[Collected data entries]
* * *

Definition portalExec_event (fuel : nat) (me : nat) : M W Z :=
  event_all fuel me 0 ;; mret 0.

Definition addFdToPoller (me : nat) (f : Z) : M W unit := addFd me f.

(** The [while] loop of [portalExec]: [fuel] bounds its turns. *)
Fixpoint portalExec_loop (fuel efuel : nat) (me : nat) (rc : Z) : M W Z :=
  pp ← get_poller me;
  if decide (rc = 0 /\ stopping pp = 0) then
    match fuel with
    | O => block
    | S fuel =>
        rc ← portalExec_poll me (portalExec_timeout pp);
        rc ← (if decide (0 <= rc) then portalExec_event efuel me else mret rc);
        portalExec_loop fuel efuel me rc
    end
  else mret rc.

Definition portalExec (fuel efuel : nat) (me : nat) : M W Z :=
  rc ← portalExec_init me;
  pp ← get_poller me;
  put_poller me (set_sem_startup (sem_startup pp + 1) pp) ;;
  rc ← portalExec_loop fuel efuel me rc;
  portalExec_end me ;;
  mret rc.

(** ** [class Portal] *)

Definition socket_item (x : PortalInternal) : bool :=
  match item x with Some socketfuncResp | Some socketfuncInit => true | _ => false end.

Definition initPortal (p : nat) : M W unit :=
  x ← get_pint p;
  if decide (is_Some (handler x) \/ socket_item x = true) then
    (match poller x with None => upd_pint p (set_poller (Some defaultPoller)) | Some _ => mret tt end) ;;
    x ← get_pint p;
    me ← defined (poller x);
    registerInstance me p ;; mret tt
  else mret tt.

Definition Portal_new (p : nat) (id rsize : Z) (hdl : option nat) (cbp : ptr) (itm : option ItemId)
    (param : ItemParam) (pl : option nat) : M W unit :=
  init_portal_internal tab BSIM p id hdl cbp itm param rsize ;;
  upd_pint p (set_poller pl) ;;
  initPortal p.

(** [~Portal] runs before [~PortalInternalCpp]. *)
Definition Portal_delete (p : nat) : M W unit :=
  x ← get_pint p;
  match handler x with
  | None => mret tt
  | Some _ => me ← defined (poller x); unregisterInstance me p ;; mret tt
  end ;;
  x ← get_pint p;
  if decide (fpga_fd x > 0) then
    kcall (fun k => (tt, os_close (fpga_fd x) k)) ;; upd_pint p (set_fpga_fd (-1))
  else mret tt.

End Poller.

(** * The arrays as lists *)

Lemma delete_shift {A} (l : list A) (i : nat) v :
  l !! S i = Some v -> delete (S i) (<[i := v]> l) = delete i l.
Proof.
  revert i. induction l as [|a l IH]; intros [|i] H; cbn in *; try done.
  - destruct l; cbn in *; [done|]. by injection H as ->.
  - f_equal. by apply IH.
Qed.

Lemma take_delete_last {A} (l : list A) (n : nat) :
  (n < length l)%nat -> take n l = delete n (take (S n) l).
Proof.
  revert l. induction n as [|n IH]; intros [|a l] H; cbn in *; try lia; [done|].
  f_equal. apply IH. lia.
Qed.

(** [shift_down] deletes entry [i] of the first [n] entries; past the end it
    changes nothing. *)
Lemma shift_down_spec {A} (n : nat) : forall (turns i : nat) (a : list A),
  (n <= length a)%nat -> (n - 1 - i <= turns)%nat ->
  exists a', shift_down turns (Z.of_nat n) a (Z.of_nat i) = Some a' /\ length a' = length a /\
    (((i < n)%nat -> take (n - 1) a' = delete i (take n a)) /\ ((n <= i)%nat -> a' = a)).
Proof.
  induction turns as [|turns IH]; intros i a Ha Ht; cbn.
  - exists a. split_and!; try done. intros Hi. replace i with (n - 1)%nat by lia.
    replace n with (S (n - 1)) at 3 by lia. apply take_delete_last. lia.
  - case_decide as Hi.
    + destruct (lookup_lt_is_Some_2 a (S i)) as [v Hv]; [lia|].
      assert (Hz : znth a (Z.of_nat i + 1) = Some v).
      { unfold znth. rewrite decide_True by lia. rewrite <- Hv. f_equal. lia. }
      rewrite Hz. cbn. rewrite zupd_Some by lia. cbn. rewrite Nat2Z.id.
      destruct (IH (S i) (<[i := v]> a)) as (a' & Hr & Hl & H1 & _).
      { rewrite length_insert. lia. } { lia. }
      exists a'. replace (Z.of_nat i + 1) with (Z.of_nat (S i)) by lia.
      rewrite length_insert in Hl. split_and!; [done|done| |lia].
      intros _. rewrite H1 by lia. rewrite take_insert_lt by lia.
      apply delete_shift. by rewrite lookup_take_lt by lia.
    + exists a. split_and!; try done. intros Hin. replace i with (n - 1)%nat by lia.
      replace n with (S (n - 1)) at 3 by lia. apply take_delete_last. lia.
Qed.

(** The index of the first entry that satisfies [P]: the length when none does. *)
Fixpoint index_of {A} (P : A -> bool) (l : list A) : nat :=
  match l with
  | [] => O
  | x :: l => if P x then O else S (index_of P l)
  end.

Lemma index_of_le {A} (P : A -> bool) l : (index_of P l <= length l)%nat.
Proof. induction l as [|x l IH]; cbn; [lia|]. destruct (P x); lia. Qed.

Lemma index_of_none {A} (P : A -> bool) l : Forall (fun x => P x = false) l -> index_of P l = length l.
Proof. induction 1 as [|x l Hx _ IH]; cbn; [done|]. by rewrite Hx, IH. Qed.

Lemma index_of_snoc {A} (P : A -> bool) l x :
  Forall (fun x => P x = false) l -> P x = true -> index_of P (l ++ [x]) = length l.
Proof. induction 1 as [|y l Hy _ IH]; intros Hx; cbn; [by rewrite Hx|]. by rewrite Hy, IH. Qed.

(** The entries in use. *)
Definition live_wrappers (pp : PortalPoller) : list nat :=
  take (Z.to_nat (numWrappers pp)) (portal_wrappers pp).
Definition live_fds (pp : PortalPoller) : list pollfd :=
  take (Z.to_nat (numFds pp)) (portal_fds pp).

Definition poller_ok (pp : PortalPoller) : Prop :=
  0 <= numWrappers pp <= Z.of_nat (length (portal_wrappers pp)) /\
  0 <= numFds pp <= Z.of_nat (length (portal_fds pp)).

Lemma length_live_wrappers pp : poller_ok pp -> Z.of_nat (length (live_wrappers pp)) = numWrappers pp.
Proof. intros [? _]. unfold live_wrappers. rewrite length_take. lia. Qed.

Lemma length_live_fds pp : poller_ok pp -> Z.of_nat (length (live_fds pp)) = numFds pp.
Proof. intros [_ ?]. unfold live_fds. rewrite length_take. lia. Qed.

(** What [unregisterInstance] does to an array: the entry at the index found
    goes; when none was found, the last one. *)
Definition drop_entry {A} (P : A -> bool) (l : list A) : list A :=
  delete (Nat.min (index_of P l) (length l - 1)) l.

Lemma shift_drop {A} (P : A -> bool) (a : list A) (n : Z) :
  0 < n <= Z.of_nat (length a) ->
  exists a', shift_down (Z.to_nat n) n a (Z.of_nat (index_of P (take (Z.to_nat n) a))) = Some a' /\
    length a' = length a /\ take (Z.to_nat (n - 1)) a' = drop_entry P (take (Z.to_nat n) a).
Proof.
  intros Hn. set (m := Z.to_nat n). set (l := take m a).
  assert (Hlen : length l = m) by (unfold l; rewrite length_take; lia).
  pose proof (index_of_le P l) as Hle.
  destruct (shift_down_spec m m (index_of P l) a) as (a' & Hr & Hl & H1 & H2); [lia|lia|].
  exists a'. unfold m in Hr at 2. rewrite Z2Nat.id in Hr by lia. split_and!; [done|done|].
  replace (Z.to_nat (n - 1)) with (m - 1)%nat by lia. unfold drop_entry. rewrite Hlen.
  destruct (decide (index_of P l < m)%nat).
  - rewrite Nat.min_l by lia. auto.
  - rewrite Nat.min_r, H2 by lia. fold l. unfold l.
    replace m with (S (m - 1)) at 3 by lia. apply take_delete_last. lia.
Qed.

Section PollerFacts.
Context {K : Type} `{!Device K} `{!PortalOs K} `{!PollOs K}.
Local Abbreviation W := (World K).
Implicit Types (w : W).

Definition number_of w (q : nat) : Z :=
  match w_pints w !! q with Some x => fpga_number x | None => 0 end.

Lemma get_poller_ok me pp w : w_pollers w !! me = Some pp -> get_poller me w = Ok pp w.
Proof. intros H. unfold get_poller. by rewrite H. Qed.

Lemma znth_take_drop {A} (l : list A) (n i : nat) x r :
  drop i (take n l) = x :: r -> znth l (Z.of_nat i) = Some x /\ (i < n)%nat /\ drop (S i) (take n l) = r.
Proof.
  intros H. assert (Hi : take n l !! i = Some x).
  { rewrite <- (Nat.add_0_r i), <- lookup_drop, H. done. }
  pose proof (lookup_lt_Some _ _ _ Hi) as Hlt. rewrite length_take in Hlt.
  rewrite lookup_take_lt in Hi by lia. unfold znth. rewrite decide_True, Nat2Z.id by lia.
  split_and!; [done|lia|]. replace (S i) with (i + 1)%nat by lia. rewrite <- drop_drop. by rewrite H.
Qed.

Lemma find_wrapper_ok pp number w : poller_ok pp ->
  Forall (fun q => is_Some (w_pints w !! q)) (live_wrappers pp) ->
  forall n i, (length (live_wrappers pp) - i <= n)%nat -> (i <= length (live_wrappers pp))%nat ->
  find_wrapper n pp number (Z.of_nat i) w =
    Ok (Z.of_nat (i + index_of (fun q => bool_decide (number_of w q = number))
                         (drop i (live_wrappers pp)))) w.
Proof.
  intros Hok Hf. pose proof (length_live_wrappers _ Hok) as Hlen.
  induction n as [|n IH]; intros i Hn Hi.
  - rewrite drop_ge by lia. cbn. unfold mret, M_ret. do 2 f_equal. lia.
  - cbn [find_wrapper]. destruct (drop i (live_wrappers pp)) as [|q r] eqn:Hd.
    + assert (length (live_wrappers pp) - i = 0)%nat by (rewrite <- length_drop, Hd; done).
      rewrite decide_False by lia. cbn. unfold mret, M_ret. do 2 f_equal. lia.
    + pose proof (f_equal length Hd) as Hl. rewrite length_drop in Hl. cbn in Hl.
      rewrite decide_True by lia. unfold live_wrappers in Hd.
      destruct (znth_take_drop _ _ _ _ _ Hd) as (Hz & _ & Hd'). fold (live_wrappers pp) in *.
      rewrite Hz, bind_defined.
      assert (Hq : is_Some (w_pints w !! q)).
      { rewrite Forall_lookup in Hf. apply (Hf i). rewrite <- (Nat.add_0_r i), <- lookup_drop, Hd. done. }
      destruct Hq as [x Hx]. rewrite (bind_ok _ _ _ _ _ (get_pint_ok _ _ _ Hx)).
      cbn [index_of]. assert (Hnum : number_of w q = fpga_number x) by (unfold number_of; by rewrite Hx).
      rewrite <- Hnum. case_decide as Hc; [rewrite bool_decide_true by done|rewrite bool_decide_false by done].
      * unfold mret, M_ret. do 2 f_equal. lia.
      * replace (Z.of_nat i + 1) with (Z.of_nat (S i)) by lia.
        rewrite IH by lia. rewrite Hd'. do 2 f_equal. lia.
Qed.

Lemma find_fd_ok pp f w : poller_ok pp ->
  forall n i, (length (live_fds pp) - i <= n)%nat -> (i <= length (live_fds pp))%nat ->
  find_fd n pp f (Z.of_nat i) w =
    Ok (Z.of_nat (i + index_of (fun e => bool_decide (fd e = f)) (drop i (live_fds pp)))) w.
Proof.
  intros Hok. pose proof (length_live_fds _ Hok) as Hlen.
  induction n as [|n IH]; intros i Hn Hi.
  - rewrite drop_ge by lia. cbn. unfold mret, M_ret. do 2 f_equal. lia.
  - cbn [find_fd]. destruct (drop i (live_fds pp)) as [|e r] eqn:Hd.
    + assert (length (live_fds pp) - i = 0)%nat by (rewrite <- length_drop, Hd; done).
      rewrite decide_False by lia. cbn. unfold mret, M_ret. do 2 f_equal. lia.
    + pose proof (f_equal length Hd) as Hl. rewrite length_drop in Hl. cbn in Hl.
      rewrite decide_True by lia. unfold live_fds in Hd.
      destruct (znth_take_drop _ _ _ _ _ Hd) as (Hz & _ & Hd'). fold (live_fds pp) in *.
      rewrite Hz, bind_defined. cbn [index_of].
      case_decide as Hc; [rewrite bool_decide_true by done|rewrite bool_decide_false by done].
      * unfold mret, M_ret. do 2 f_equal. lia.
      * replace (Z.of_nat i + 1) with (Z.of_nat (S i)) by lia.
        rewrite IH by lia. rewrite Hd'. do 2 f_equal. lia.
Qed.

Lemma unregister_ok me pp p x w :
  w_pollers w !! me = Some pp -> w_pints w !! p = Some x -> poller_ok pp ->
  0 < numWrappers pp -> 0 < numFds pp ->
  Forall (fun q => is_Some (w_pints w !! q)) (live_wrappers pp) ->
  exists pp', unregisterInstance me p w = Ok 0 (set_w_pollers (<[me := pp']> (w_pollers w)) w) /\
    poller_ok pp' /\
    live_wrappers pp' =
      drop_entry (fun q => bool_decide (number_of w q = fpga_number x)) (live_wrappers pp) /\
    live_fds pp' = drop_entry (fun e => bool_decide (fd e = fpga_fd x)) (live_fds pp).
Proof.
  intros Hme Hp Hok Hnw Hnf Hf. pose proof Hok as [Hw1 Hw2].
  destruct (shift_drop (fun q => bool_decide (number_of w q = fpga_number x))
              (portal_wrappers pp) (numWrappers pp)) as (ws & Hs1 & Hl1 & Ht1); [lia|].
  destruct (shift_drop (fun e => bool_decide (fd e = fpga_fd x))
              (portal_fds pp) (numFds pp)) as (fds & Hs2 & Hl2 & Ht2); [lia|].
  set (pp1 := set_numWrappers (numWrappers pp - 1) (set_portal_wrappers ws pp)).
  exists (set_numFds (numFds pp - 1) (set_portal_fds fds pp1)).
  assert (Hok1 : poller_ok pp1) by (unfold poller_ok; cbn; lia).
  split_and!; [|unfold poller_ok; cbn; lia|exact Ht1|exact Ht2].
  unfold unregisterInstance. rewrite (bind_ok _ _ _ _ _ (get_poller_ok _ _ _ Hme)).
  rewrite (bind_ok _ _ _ _ _ (get_pint_ok _ _ _ Hp)).
  pose proof (length_live_wrappers _ Hok). pose proof (length_live_fds _ Hok1).
  rewrite (bind_ok _ _ _ _ _ (find_wrapper_ok pp (fpga_number x) w Hok Hf
             (Z.to_nat (numWrappers pp)) 0 ltac:(lia) ltac:(lia))).
  rewrite drop_0, Nat.add_0_l. fold (live_wrappers pp) in Hs1. rewrite Hs1, bind_defined. fold pp1.
  rewrite (bind_ok _ _ _ _ _ (find_fd_ok pp1 (fpga_fd x) w Hok1
             (Z.to_nat (numFds pp1)) 0 ltac:(lia) ltac:(lia))).
  rewrite drop_0, Nat.add_0_l. change (live_fds pp1) with (live_fds pp).
  change (numFds pp1) with (numFds pp). change (portal_fds pp1) with (portal_fds pp).
  fold (live_fds pp) in Hs2. rewrite Hs2, bind_defined. done.
Qed.

(** ** Registration appends *)

Lemma take_snoc {A} (l : list A) (n : nat) d x :
  (n <= length l)%nat ->
  zupd (resize (S n) d l) (Z.of_nat n) x = Some (take n l ++ [x]).
Proof.
  intros Hn. rewrite zupd_Some by (rewrite length_resize; lia). f_equal. rewrite Nat2Z.id.
  destruct (decide (n = length l)) as [->|].
  - rewrite resize_ge by lia. rewrite firstn_all.
    replace (S (length l) - length l)%nat with 1%nat by lia. cbn.
    rewrite insert_app_r_alt by lia. rewrite Nat.sub_diag. done.
  - rewrite resize_le by lia.
    destruct (lookup_lt_is_Some_2 l n) as [y Hy]; [lia|].
    rewrite (take_S_r _ _ _ Hy), insert_app_r_alt by (rewrite length_take; lia).
    rewrite length_take, Nat.min_l, Nat.sub_diag by lia. done.
Qed.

* * *

(Task description):
Above are the records; copy exactly the lines from the line with "rewrite length_insert in" through the line with "(** The index", both included.

(Output):
      rewrite length_insert in Hl. split_and!; [done|done| |lia].
      intros _. rewrite H1 by lia. rewrite take_insert_lt by lia.
      apply delete_shift. by rewrite lookup_take_lt by lia.
    + exists a. split_and!; try done. intros Hin. replace i with (n - 1)%nat by lia.
      replace n with (S (n - 1)) at 3 by lia. apply take_delete_last. lia.
Qed.

(** The index of the first entry that satisfies [P]: the length when none does. *)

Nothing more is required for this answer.